His father’s reply was a lesson in integrity that cuts through the noise of our current society. He said: “It is true that most officers and government officials are taking advantage. But if everyone becomes a grafter, the system will collapse. There are 5% who don’t do corruption. You should be proud to see your father among that 5% due to whom the system is alive and surviving.”
That statement is terrifyingly profound. It implies that 95% of the weight is being carried by just 5% of the pillars. If those few honest souls give up, the roof caves in on all of us.
You don’t have to look far to see the cracks in the system. Just take a walk around the capital region. Nothing seems to follow a system; everything feels makeshift.
A glaring example that defines our apathy is right in Vivek Vihar. There is a drain cover opposite the BJP office that has been broken for five or six years. Half a decade. It has never been replaced or repaired. The result? Every monsoon, the drain chokes, and the road floods with filthy water. We drive through it, we walk through it, and we ignore it.
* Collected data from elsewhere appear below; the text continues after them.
(** * SentinelBot: real-time threat classification

    A shallow embedding of [src/core_bots/sentinelbot.py] and the
    properties of its classification pipeline.

    Modelling conventions.
    - A Python [str] is the [string] of its UTF-8 bytes, so [.encode()] is
      the identity.  Case mapping ([str.lower], [re.IGNORECASE]) and the
      classes [\w], [\s] are those of Python on ASCII text
      ([Str.isascii]): they act on the ASCII range and leave every other
      byte alone.  On text with characters from U+0080 on, Python's
      Unicode tables do more ([str.lower] takes U+212A to [k],
      [re.IGNORECASE] lets [k] match it, [\w] and [\s] hold letters and
      spaces of other scripts), so there the code may find a match that
      the embedding does not.
    - Python [float] values (clock readings, scores, confidence) are exact
      rationals [Q]; Python [int] values are [Z].
    - Every [time.time()] reading, and the behaviour of the network, is an
      explicit input of the function that performs it.
    - [dict]s used as maps are [gmap]s, [set]s are [gset]s, [dict]s iterated
      in insertion order are association lists. *)

From Stdlib Require Import ZArith QArith Qminmax List Ascii String Bool Lia.
From stdpp Require Import gmap strings list fin_maps.

Local Open Scope string_scope.
Local Open Scope Z_scope.

(** ** Strings *)

Module Str.

(** [s.isascii()]: every character is below U+0080. *)
Fixpoint isascii (s : string) : bool :=
  match s with
  | EmptyString => true
  | String c s' => (N_of_ascii c <? 128)%N && isascii s'
  end.

(** [c.lower()] on one ASCII character; a byte from 128 on stays. *)
Definition lower_ascii (c : ascii) : ascii :=
  let n := N_of_ascii c in
  if ((65 <=? n) && (n <=? 90))%N then ascii_of_N (n + 32) else c.

(** [s.lower()] for [s] with [isascii s]; on other text the bytes from
    128 on stay as they are, where Python's [str.lower] also maps the
    letters of other scripts. *)
Fixpoint lower (s : string) : string :=
  match s with
  | EmptyString => EmptyString
  | String c s' => String (lower_ascii c) (lower s')
  end.

(** [s.startswith(p)] *)
Fixpoint startswith (p s : string) : bool :=
  match p, s with
  | EmptyString, _ => true
  | String a p', String b s' => Ascii.eqb a b && startswith p' s'
  | String _ _, EmptyString => false
  end.

(** [p in s] for strings: [p] occurs as a substring of [s]. *)
Fixpoint contains (p s : string) : bool :=
  startswith p s ||
  match s with
  | EmptyString => false
  | String _ s' => contains p s'
  end.

(** [c in s] for a single character [c]. *)
Fixpoint has_char (c : ascii) (s : string) : bool :=
  match s with
  | EmptyString => false
  | String a s' => Ascii.eqb a c || has_char c s'
  end.

(** [sep.join(parts)] *)
Fixpoint join (sep : string) (parts : list string) : string :=
  match parts with
  | [] => ""
  | [p] => p
  | p :: rest => p +:+ sep +:+ join sep rest
  end.

Definition newline : ascii := ascii_of_N 10.
Definition carriage_return : ascii := ascii_of_N 13.

End Str.

(** ** Regular expressions: [re.search(pattern, s, re.IGNORECASE)]

    The patterns of the detector use literals, groups, alternation,
    character classes and the quantifiers [*], [+], [*?]; none uses
    anchors or back-references, so whether [re.search] finds a match is a
    question about a regular language.  Matching is by derivatives. *)

Module Re.

Inductive regex :=
| Void
| Eps
| Sym (p : ascii -> bool)
| Cat (a b : regex)
| Alt (a b : regex)
| Star (a : regex).

Fixpoint nullable (r : regex) : bool :=
  match r with
  | Void => false
  | Eps => true
  | Sym _ => false
  | Cat a b => nullable a && nullable b
  | Alt a b => nullable a || nullable b
  | Star _ => true
  end.

Definition cat (a b : regex) : regex :=
  match a, b with
  | Void, _ | _, Void => Void
  | Eps, _ => b
  | _, _ => Cat a b
  end.

Definition alt (a b : regex) : regex :=
  match a, b with
  | Void, _ => b
  | _, Void => a
  | _, _ => Alt a b
  end.

Fixpoint deriv (c : ascii) (r : regex) : regex :=
  match r with
  | Void | Eps => Void
  | Sym p => if p c then Eps else Void
  | Cat a b =>
      if nullable a then alt (cat (deriv c a) b) (deriv c b)
      else cat (deriv c a) b
  | Alt a b => alt (deriv c a) (deriv c b)
  | Star a => cat (deriv c a) (Star a)
  end.

(** Some prefix of [s] is matched by [r]. *)
Fixpoint match_prefix (r : regex) (s : string) : bool :=
  nullable r ||
  match s with
  | EmptyString => false
  | String c s' => match_prefix (deriv c r) s'
  end.

(** [re.search]: some substring of [s] is matched by [r]. *)
Fixpoint search (r : regex) (s : string) : bool :=
  match_prefix r s ||
  match s with
  | EmptyString => false
  | String _ s' => search r s'
  end.

(** *** Pattern syntax, under [re.IGNORECASE] *)

(** A literal character, compared without case on the ASCII letters. *)
Definition chr (c : ascii) : regex :=
  Sym (fun x => Ascii.eqb (Str.lower_ascii x) (Str.lower_ascii c)).

(** A literal string. *)
Fixpoint lit (s : string) : regex :=
  match s with
  | EmptyString => Eps
  | String c s' => Cat (chr c) (lit s')
  end.

(** [[^c]] *)
Definition not_chr (c : ascii) : regex :=
  Sym (fun x => negb (Ascii.eqb x c)).

(** [.] (any character but a newline) *)
Definition dot : regex := not_chr Str.newline.

(** [\w] on ASCII text: letters, digits and [_]. *)
Definition word : regex :=
  Sym (fun x =>
         let n := N_of_ascii x in
         ((48 <=? n) && (n <=? 57) || (65 <=? n) && (n <=? 90)
          || (97 <=? n) && (n <=? 122) || (n =? 95))%N).

(** [\s] on ASCII text: the characters 9 to 13 and 28 to 32. *)
Definition space : regex :=
  Sym (fun x =>
         let n := N_of_ascii x in
         ((9 <=? n) && (n <=? 13) || (28 <=? n) && (n <=? 32))%N).

Definition plus (r : regex) : regex := Cat r (Star r).

Fixpoint seq (rs : list regex) : regex :=
  match rs with
  | [] => Eps
  | [r] => r
  | r :: rs' => Cat r (seq rs')
  end.

Fixpoint alts (rs : list regex) : regex :=
  match rs with
  | [] => Void
  | [r] => r
  | r :: rs' => Alt r (alts rs')
  end.

(** A pattern keeps its source text (reported in the threat) with its
    syntax tree. *)
Record pattern := { source : string; compiled : regex }.

End Re.

(** ** [hashlib.md5(...).hexdigest()] (RFC 1321) on 32-bit words in [Z] *)

Module Md5.

Definition mask32 : Z := 0xffffffff.
Definition add32 (a b : Z) : Z := Z.land (a + b) mask32.
Definition not32 (a : Z) : Z := Z.lxor a mask32.
Definition rotl32 (x : Z) (c : Z) : Z :=
  Z.land (Z.lor (Z.shiftl x c) (Z.shiftr x (32 - c))) mask32.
It isn’t just drains. It’s our future and our survival:
Å Schools: Many are running in name only, failing to equip the next generation.
Å Hospitals: Our healthcare infrastructure is tragically inefficient. We are not equipped to handle critical diseases. The standard procedure for any major case is a referral to hospitals outside the state – Assam, Delhi, Vellore. If you get sick here, you pray you have the time and money to leave.
The scariest part isn’t the corruption itself; it is our reaction to it. We are not worrying.
We have become a society that has ‘adjusted’ to corruption. We have normalised the abnormal. We see a pothole, we drive around it. We see a bribe being taken, we look away. We accept that this is just how it is.
But as that wise EAC father said, consequences are coming. You cannot build a future on a foundation that is 95% rotten. Eventually, the adjustment period ends, and the collapse begins.
However, I cannot end this entry in total despair. I have to look for the light – that 5%.
We must take a moment to appreciate the officials who sit in their offices every day, refusing bribes, pushing files based on merit, and getting ridiculed for being ‘too honest’. They are the reason we still have roads to drive on and electricity in our lines, however sporadic.
And we must thank the voices that refuse to be silenced: people like Takam Sonia of Arunbhoomi media house, who dares to show the truth, and Sol Dodum, the social activist who fights battles that many of us are too afraid to fight. They are the antibodies fighting the infection in our system.
To the 5%: Thank you. You are the reason we are still standing.
To the rest of us: It is time to stop adjusting and start worrying.